▸ **BRIEF**
Should the word "Python" occur in a line of the records, copy that line.

Records contained in a dataset:

::::::::::

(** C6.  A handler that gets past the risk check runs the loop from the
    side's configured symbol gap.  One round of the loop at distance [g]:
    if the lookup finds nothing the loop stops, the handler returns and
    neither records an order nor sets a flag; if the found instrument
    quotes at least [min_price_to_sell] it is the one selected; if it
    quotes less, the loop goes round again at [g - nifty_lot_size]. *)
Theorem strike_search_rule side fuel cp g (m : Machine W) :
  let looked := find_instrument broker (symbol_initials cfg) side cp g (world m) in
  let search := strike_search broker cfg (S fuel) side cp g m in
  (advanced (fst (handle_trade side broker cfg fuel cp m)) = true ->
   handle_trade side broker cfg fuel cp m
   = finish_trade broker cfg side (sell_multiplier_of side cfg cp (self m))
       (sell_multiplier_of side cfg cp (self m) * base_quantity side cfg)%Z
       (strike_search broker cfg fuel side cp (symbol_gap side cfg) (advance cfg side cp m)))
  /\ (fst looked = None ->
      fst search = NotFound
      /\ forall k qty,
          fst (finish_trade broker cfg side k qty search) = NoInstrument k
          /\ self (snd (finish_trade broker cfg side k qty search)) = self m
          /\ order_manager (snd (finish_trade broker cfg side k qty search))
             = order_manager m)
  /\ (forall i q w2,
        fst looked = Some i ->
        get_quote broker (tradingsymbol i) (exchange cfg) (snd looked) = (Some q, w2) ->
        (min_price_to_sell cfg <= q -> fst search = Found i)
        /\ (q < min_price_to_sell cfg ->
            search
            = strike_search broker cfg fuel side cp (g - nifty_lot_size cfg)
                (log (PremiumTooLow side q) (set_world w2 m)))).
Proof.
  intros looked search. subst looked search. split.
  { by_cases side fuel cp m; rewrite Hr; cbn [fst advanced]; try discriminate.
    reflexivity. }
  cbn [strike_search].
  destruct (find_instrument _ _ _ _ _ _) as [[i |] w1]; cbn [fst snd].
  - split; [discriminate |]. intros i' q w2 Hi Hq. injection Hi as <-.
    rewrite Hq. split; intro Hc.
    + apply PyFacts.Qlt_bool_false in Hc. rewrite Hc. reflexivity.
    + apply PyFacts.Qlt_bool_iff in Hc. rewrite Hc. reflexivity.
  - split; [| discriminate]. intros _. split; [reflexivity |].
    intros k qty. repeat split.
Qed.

::::::::::

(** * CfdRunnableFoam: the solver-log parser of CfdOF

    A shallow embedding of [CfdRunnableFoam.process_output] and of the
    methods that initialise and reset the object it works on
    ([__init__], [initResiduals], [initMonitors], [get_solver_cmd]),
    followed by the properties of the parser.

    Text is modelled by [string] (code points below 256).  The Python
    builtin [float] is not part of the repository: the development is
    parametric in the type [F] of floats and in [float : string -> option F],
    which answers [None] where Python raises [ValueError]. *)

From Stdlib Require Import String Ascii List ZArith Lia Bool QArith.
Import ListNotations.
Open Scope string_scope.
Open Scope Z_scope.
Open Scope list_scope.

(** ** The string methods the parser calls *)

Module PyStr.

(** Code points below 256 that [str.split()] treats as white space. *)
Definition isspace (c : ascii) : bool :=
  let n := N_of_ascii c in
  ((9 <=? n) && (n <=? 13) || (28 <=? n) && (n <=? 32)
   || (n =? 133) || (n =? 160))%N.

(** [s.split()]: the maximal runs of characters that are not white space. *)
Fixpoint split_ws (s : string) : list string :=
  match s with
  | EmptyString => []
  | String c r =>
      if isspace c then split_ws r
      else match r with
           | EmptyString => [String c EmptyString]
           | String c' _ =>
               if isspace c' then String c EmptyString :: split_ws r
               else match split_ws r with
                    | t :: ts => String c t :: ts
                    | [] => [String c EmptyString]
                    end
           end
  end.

::::::::::

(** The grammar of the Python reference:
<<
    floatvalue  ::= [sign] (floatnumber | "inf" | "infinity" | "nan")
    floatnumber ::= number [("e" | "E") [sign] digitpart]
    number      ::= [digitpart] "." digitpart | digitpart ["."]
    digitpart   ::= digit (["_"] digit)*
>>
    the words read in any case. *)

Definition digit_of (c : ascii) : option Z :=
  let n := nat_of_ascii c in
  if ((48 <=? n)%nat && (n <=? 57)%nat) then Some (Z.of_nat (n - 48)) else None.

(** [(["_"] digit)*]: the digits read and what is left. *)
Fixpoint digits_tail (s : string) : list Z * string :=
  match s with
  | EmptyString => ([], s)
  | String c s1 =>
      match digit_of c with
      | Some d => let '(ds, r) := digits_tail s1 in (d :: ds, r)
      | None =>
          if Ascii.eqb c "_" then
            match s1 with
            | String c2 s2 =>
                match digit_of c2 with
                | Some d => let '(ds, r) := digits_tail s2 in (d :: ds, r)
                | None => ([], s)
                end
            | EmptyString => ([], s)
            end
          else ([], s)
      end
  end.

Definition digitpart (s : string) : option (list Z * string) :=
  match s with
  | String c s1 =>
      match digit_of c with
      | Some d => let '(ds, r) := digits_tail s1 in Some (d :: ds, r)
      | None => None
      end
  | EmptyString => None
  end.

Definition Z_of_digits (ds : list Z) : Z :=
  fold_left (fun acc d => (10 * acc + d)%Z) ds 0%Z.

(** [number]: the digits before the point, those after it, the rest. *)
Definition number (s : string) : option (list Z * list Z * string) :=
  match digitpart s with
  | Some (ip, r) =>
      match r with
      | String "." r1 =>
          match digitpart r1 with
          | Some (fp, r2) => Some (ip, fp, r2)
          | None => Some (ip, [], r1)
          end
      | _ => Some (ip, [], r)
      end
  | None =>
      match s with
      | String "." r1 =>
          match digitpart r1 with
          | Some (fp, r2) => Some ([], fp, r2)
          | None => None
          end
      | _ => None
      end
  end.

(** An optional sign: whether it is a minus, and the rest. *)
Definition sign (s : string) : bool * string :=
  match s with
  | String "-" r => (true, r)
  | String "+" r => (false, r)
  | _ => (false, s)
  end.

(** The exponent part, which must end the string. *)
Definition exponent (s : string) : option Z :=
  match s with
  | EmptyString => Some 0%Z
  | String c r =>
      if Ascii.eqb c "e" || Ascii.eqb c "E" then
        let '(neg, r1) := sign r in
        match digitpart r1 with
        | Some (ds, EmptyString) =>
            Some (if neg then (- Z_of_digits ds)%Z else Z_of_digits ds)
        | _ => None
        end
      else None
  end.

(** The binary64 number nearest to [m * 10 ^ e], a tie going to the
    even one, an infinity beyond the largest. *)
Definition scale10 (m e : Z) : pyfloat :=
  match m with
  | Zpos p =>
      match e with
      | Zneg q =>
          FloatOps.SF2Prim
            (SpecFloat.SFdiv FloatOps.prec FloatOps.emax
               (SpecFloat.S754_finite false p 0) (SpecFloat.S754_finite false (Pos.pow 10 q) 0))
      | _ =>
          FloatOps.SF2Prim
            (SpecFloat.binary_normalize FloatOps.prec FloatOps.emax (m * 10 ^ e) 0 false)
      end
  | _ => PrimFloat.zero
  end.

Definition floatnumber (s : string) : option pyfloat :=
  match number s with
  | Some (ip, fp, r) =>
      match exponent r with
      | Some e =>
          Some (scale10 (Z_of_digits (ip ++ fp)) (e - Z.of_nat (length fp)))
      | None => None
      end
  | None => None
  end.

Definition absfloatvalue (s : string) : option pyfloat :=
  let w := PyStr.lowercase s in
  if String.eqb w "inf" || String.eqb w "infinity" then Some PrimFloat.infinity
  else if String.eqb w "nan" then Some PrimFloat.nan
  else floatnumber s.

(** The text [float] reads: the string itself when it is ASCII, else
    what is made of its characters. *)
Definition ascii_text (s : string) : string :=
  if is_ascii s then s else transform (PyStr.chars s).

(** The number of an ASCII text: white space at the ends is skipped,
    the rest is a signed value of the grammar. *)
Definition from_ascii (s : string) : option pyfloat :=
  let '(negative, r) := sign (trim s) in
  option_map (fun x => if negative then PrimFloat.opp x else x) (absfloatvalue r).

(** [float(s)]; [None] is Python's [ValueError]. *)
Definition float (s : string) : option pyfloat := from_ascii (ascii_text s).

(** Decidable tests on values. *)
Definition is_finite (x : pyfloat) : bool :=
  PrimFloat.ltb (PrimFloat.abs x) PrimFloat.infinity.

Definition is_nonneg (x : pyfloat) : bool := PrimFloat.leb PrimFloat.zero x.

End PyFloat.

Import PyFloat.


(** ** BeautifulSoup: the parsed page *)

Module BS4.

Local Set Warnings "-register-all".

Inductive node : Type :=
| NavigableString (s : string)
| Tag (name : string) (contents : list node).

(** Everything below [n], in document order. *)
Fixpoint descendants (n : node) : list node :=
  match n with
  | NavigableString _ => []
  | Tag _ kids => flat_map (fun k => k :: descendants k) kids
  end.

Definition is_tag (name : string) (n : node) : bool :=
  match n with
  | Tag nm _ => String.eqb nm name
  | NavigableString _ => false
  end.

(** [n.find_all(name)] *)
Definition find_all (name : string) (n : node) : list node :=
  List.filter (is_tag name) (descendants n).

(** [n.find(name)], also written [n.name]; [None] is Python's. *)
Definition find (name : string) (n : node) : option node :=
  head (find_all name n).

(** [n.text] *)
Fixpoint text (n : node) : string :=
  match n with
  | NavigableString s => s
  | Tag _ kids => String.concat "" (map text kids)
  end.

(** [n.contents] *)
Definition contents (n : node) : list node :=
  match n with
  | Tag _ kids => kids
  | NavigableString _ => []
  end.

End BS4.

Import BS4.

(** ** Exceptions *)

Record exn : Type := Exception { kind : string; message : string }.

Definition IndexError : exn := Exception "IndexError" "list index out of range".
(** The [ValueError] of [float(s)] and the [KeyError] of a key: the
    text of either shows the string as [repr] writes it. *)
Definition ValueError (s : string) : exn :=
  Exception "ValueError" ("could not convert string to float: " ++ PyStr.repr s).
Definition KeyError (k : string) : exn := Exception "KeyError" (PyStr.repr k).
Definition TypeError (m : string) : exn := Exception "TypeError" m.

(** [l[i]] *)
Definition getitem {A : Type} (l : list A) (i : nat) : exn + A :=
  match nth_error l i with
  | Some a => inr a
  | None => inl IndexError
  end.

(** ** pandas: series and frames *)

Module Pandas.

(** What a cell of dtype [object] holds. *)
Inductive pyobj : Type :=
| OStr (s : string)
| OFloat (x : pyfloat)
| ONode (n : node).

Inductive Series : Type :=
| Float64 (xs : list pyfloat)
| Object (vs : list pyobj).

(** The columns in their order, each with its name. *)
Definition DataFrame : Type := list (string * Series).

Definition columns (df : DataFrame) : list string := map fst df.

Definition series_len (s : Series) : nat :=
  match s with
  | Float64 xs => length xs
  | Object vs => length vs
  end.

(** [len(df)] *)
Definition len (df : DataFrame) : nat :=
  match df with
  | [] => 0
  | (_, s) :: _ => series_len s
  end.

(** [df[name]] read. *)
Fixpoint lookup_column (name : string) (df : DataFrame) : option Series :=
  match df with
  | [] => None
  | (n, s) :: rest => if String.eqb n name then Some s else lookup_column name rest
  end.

::::::::::

▸ **PROBLEM SOLUTION**
    Text is modelled by [string] (code points below 256).  The Python
    which answers [None] where Python raises [ValueError]. *)
(** The grammar of the Python reference:
(** [float(s)]; [None] is Python's [ValueError]. *)
(** [n.find(name)], also written [n.name]; [None] is Python's. *)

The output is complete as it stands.